One of the biggest changes Lyons made at the company was reinventing their Style Guide. Lyons wanted it to have the feel of a fashion magazine, and the amount of editorial content increased drastically. This included a section entitled "Jenna's Picks" that looked at her opinions and revealed more about her everyday life. It also highlighted Lyons' personal clothing style, described by The New York Times as "geek-chic quirkiness, which mixed camouflage and sequins for day, and denim and taffeta for evening, all of it layered with big costume jewelry". Lyons crafted the brand and style of J.Crew around her trademark style. She made J.Crew a tastemaker in the industry, though Lyons herself does not like to refer to herself as a tastemaker.

While Lyons' work at J. Crew contributed to her fame, she also faced controversy in 2011 when she was featured painting her then 4-year-old son's toenails hot pink. Some called this act "an attack on masculinity." Others, however, viewed it as a breaking from gender norms. Despite it gaining national attention, such as being featured on The Daily Show with Jon Stewart where it was labeled "Toemaggedon", both Lyons and J.Crew initially declined to comment. Lyons later stated that her son was watching her paint her nails and simply requested that she paint his as well.

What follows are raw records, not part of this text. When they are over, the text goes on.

(** X9.  The ROC points of a sweep are monotone: for equal-length
    [y_test] and [probability_survival] (fewer than 2^53 entries) with both
    labels observed, and cutoffs in ascending order, no call raises, the
    lists [threshold_true_positive_rate] and [threshold_false_positive_rate]
    hold one float per cutoff, and each is in descending order. *)
Theorem roc_points_descend (y_test : list Z)
    (probability_survival thresholds : list float64) :
  length y_test = length probability_survival ->
  Z.of_nat (length y_test) < 2 ^ 53 ->
  1 ∈ y_test -> 0 ∈ y_test -> ascending thresholds ->
  exists tpr fpr : list float64,
    threshold_column "true_positive_rate" y_test probability_survival thresholds
    = Some tpr /\
    threshold_column "false_positive_rate" y_test probability_survival thresholds
    = Some fpr /\
    length tpr = length thresholds /\ length fpr = length thresholds /\
    descending tpr /\ descending fpr.
Proof.
  intros Hlen Hn H1 H0 Hasc.
  exists ((λ c, recall y_test (predicted_survived probability_survival c))
            <$> thresholds),
         ((λ c, (of_int 1
                 - specificity y_test (predicted_survived probability_survival c))%f64)
            <$> thresholds).
  split; [|split].
  - apply threshold_column_map. intros c.
    apply score_true_positive_rate. rewrite length_predicted_survived. assumption.
  - apply threshold_column_map. intros c.
    apply score_false_positive_rate. rewrite length_predicted_survived. assumption.
  - rewrite !length_fmap. split; [reflexivity|]. split; [reflexivity|].
    split; apply descending_fmap; try assumption; intros c1 c2 Hc.
    + apply recall_threshold_antitone; assumption.
    + apply false_positive_rate_threshold_antitone; assumption.
Qed.

(** X10.  More passengers are predicted to survive at a lower cutoff: for
    non-empty equal-length inputs (fewer than 2^53 entries) and ascending
    cutoffs, the list [threshold_predicted_positive_rate] is in descending
    order, whatever the observed labels are. *)
Theorem predicted_positive_rate_descends (y_test : list Z)
    (probability_survival thresholds : list float64) :
  length y_test = length probability_survival -> y_test ≠ [] ->
  Z.of_nat (length y_test) < 2 ^ 53 -> ascending thresholds ->
  exists ppr : list float64,
    threshold_column "predicted_positive_rate" y_test probability_survival
                     thresholds = Some ppr /\
    length ppr = length thresholds /\ descending ppr.
Proof.
  intros Hlen Hne Hn Hasc.
  exists ((λ c, np_mean (eq_scalar (predicted_survived probability_survival c) 1))
            <$> thresholds).
  split; [|split].
  - apply threshold_column_map. intros c.
    apply score_predicted_positive_rate. rewrite length_predicted_survived.
    assumption.
  - apply length_fmap.
  - apply descending_fmap; [|assumption]. intros c1 c2 Hc.
    apply predicted_positive_rate_threshold_antitone; try assumption.
    + intros ->. destruct y_test; [contradiction|discriminate].
    + rewrite <- Hlen. assumption.
Qed.

Ltac solve_ascending_at i Hx Hy :=
  cbn in Hx;
  first
    [ discriminate Hx
    | destruct i as [|i];
      [ cbn in Hy;
        first [ discriminate Hy
              | injection Hx as <-; injection Hy as <-; vm_compute; reflexivity ]
      | solve_ascending_at i Hx Hy ] ].

Ltac solve_ascending :=
  let i := fresh "i" in
  let Hx := fresh "Hx" in
  let Hy := fresh "Hy" in
  intros i ? ? Hx Hy; solve_ascending_at i Hx Hy.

Lyons exited J.Crew in April 2017. Her departure was connected to declining sales and financial problems at the company. Her overarching role overseeing all aesthetic aspects of the brand (including store design and marketing) was not maintained, with the new chief design officer, Somsack Sikhounmuong, focusing more narrowly on women's, men's and children's clothing.

===Television===
In early 2014, Lyons made her acting debut in the third season of the HBO series Girls, where she played the role of a GQ editor that series creator Lena Dunham said was inspired by Lyons.

Lyons executive produced and starred in Stylish with Jenna Lyons, an unscripted reality competition series where contestants competed for a creative assistant job with Lyons, which debuted on HBO Max in December 2020. In October 2022, it was announced that Lyons was joining the cast of Bravo's The Real Housewives of New York City. The fourteenth season of the series, Lyons's first, premiered on July 16, 2023. She announced her exit from the series in November 2025, citing her decision to not film her personal life.

===Other projects===
In September 2020, Lyons launched LoveSeen, a false eyelash beauty brand. She is co-creator and CEO of the company.

==Personal life==
Lyons was married to artist Vincent Mazeau from 2002 until 2011. They have a son.

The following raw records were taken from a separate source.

(** C18: splitting a query into statements respects the lexical structure of SQL.
    For any sequence of statements built from strings, dollar-quoted strings,
    line comments, nested block comments and other characters, separated by
    semicolons, the statements come back one by one, trimmed and without the empty
    ones: a semicolon inside a string or a comment never splits. The structure is the one
    PostgreSQL sees; texts that it reads in another way than the grammar ([reads_alike]) are left out, and a
    semicolon in the body of a routine (BEGIN ATOMIC) or between rule actions is a separator here. *)
Theorem splitStatements_correct stmts :
  wf_stmts stmts = true ->
  splitStatements (render_stmts stmts) = filter (fun s => s <> []) (TrimSpace ∘ render <$> stmts).
Proof. intros [Hl _]%andb_prop. by apply split_lexed. Qed.

Definition example_stmts : list (list chunk) :=
  [ (Char <$> $"SELECT ") ++ [SingleQuoted $";"; Char " "; LineComment $" a;b"];
    Char <$> $"  ";
    [Char " "; BlockComment (CChar " " (CChar "x" (CChar ";" (CChar " "
       (CNest (CChar " " (CChar ";" (CChar " " CEnd))) (CChar " " CEnd))))))] ++ (Char <$> $" COMMIT");
    [] ].

Lemma splitStatements_correct_witness :
  splitStatements $"SELECT ';' -- a;b
;  ; /* x; /* ; */ */ COMMIT;"
  = [$"SELECT ';' -- a;b"; $"/* x; /* ; */ */ COMMIT"].
Proof.
  transitivity (splitStatements (render_stmts example_stmts)); [by vm_compute|].
  rewrite (splitStatements_correct example_stmts); by vm_compute.
Defined.

(** Where PostgreSQL reads the text in another way. The first text is one statement with two strings for it and
    is cut inside a string; the second is two statements for it, since the carriage return ends the comment, and
    comes back as one; the third is one statement with a dollar-quoted string. *)
Example split_elsewhere :
  splitStatements $"SELECT E'it\'s; ok', E'it\'s'" = [$"SELECT E'it\'s"; $"ok', E'it\'s'"] /\
  splitStatements ($"SELECT 1 -- x" ++ x0d :: $"; DELETE FROM t") = [$"SELECT 1 -- x" ++ x0d :: $"; DELETE FROM t"] /\
  splitStatements ($"SELECT $" ++ xc3 :: xa9 :: $"$a;b$" ++ xc3 :: xa9 :: $"$") =
    [$"SELECT $" ++ xc3 :: xa9 :: $"$a"; $"b$" ++ xc3 :: xa9 :: $"$"].
Proof. by vm_compute. Qed.

(** ** Removing strings and comments *)

Definition blank (k : chunk) : chunk :=
  match k with
  | SingleQuoted v => SingleQuoted (filter (fun c => c = "'"%byte) v)
  | DoubleQuoted _ => DoubleQuoted []
  | DollarQuoted tag _ => DollarQuoted tag []
  | _ => k
  end.

Definition uncomment (k : chunk) : list chunk :=
  match k with
  | LineComment _ => [Char x0a]
  | BlockComment _ => []
  | _ => [k]
  end.

(** The text of [k] has none of the bytes [cs]. *)
Definition free_of (cs : bytes) (k : chunk) : bool :=
  forallb (fun c => negb (existsb (Byte.eqb c) cs)) (render1 k).

#[local] Abbreviation strip := (stripStringLiterals_loop 0).

Lemma quote_prefix s : HasPrefix ("'"%byte :: s) $"'" = true.
Proof. apply (HasPrefix_app $"'"). Qed.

Lyons is queer. During the midst of her divorce from Mazeau in 2011, Lyons was outed by the New York Post. Lyons later recounted that the publication contacted her while she was at work to tell her that they would be running a story about her being in a relationship with a woman, Courtney Crangi. Lyons expressed that the experience was traumatic for her because she wasn't ready to publicly come out and hadn't even told her friends and family about the relationship at the time. In 2012, Lyons publicly acknowledged Crangi as her girlfriend. Lyons and Crangi split up in December 2017.

In 2023, Lyons announced that she is currently in a relationship with photographer Cass Bird.

==Awards and accolades==
Lyons won Glamour's 2012 Women of the Year award. She is a member of the Council of Fashion Designers of America Board of Directors.

In 2013 Lyons was selected for the Time 100 list of top 100 most influential people as a Tastemaker, noted for how "she has made fashion relatable... She understands our zeitgeist. Being fashionable doesn’t mean being trendy; it means having a sense of style."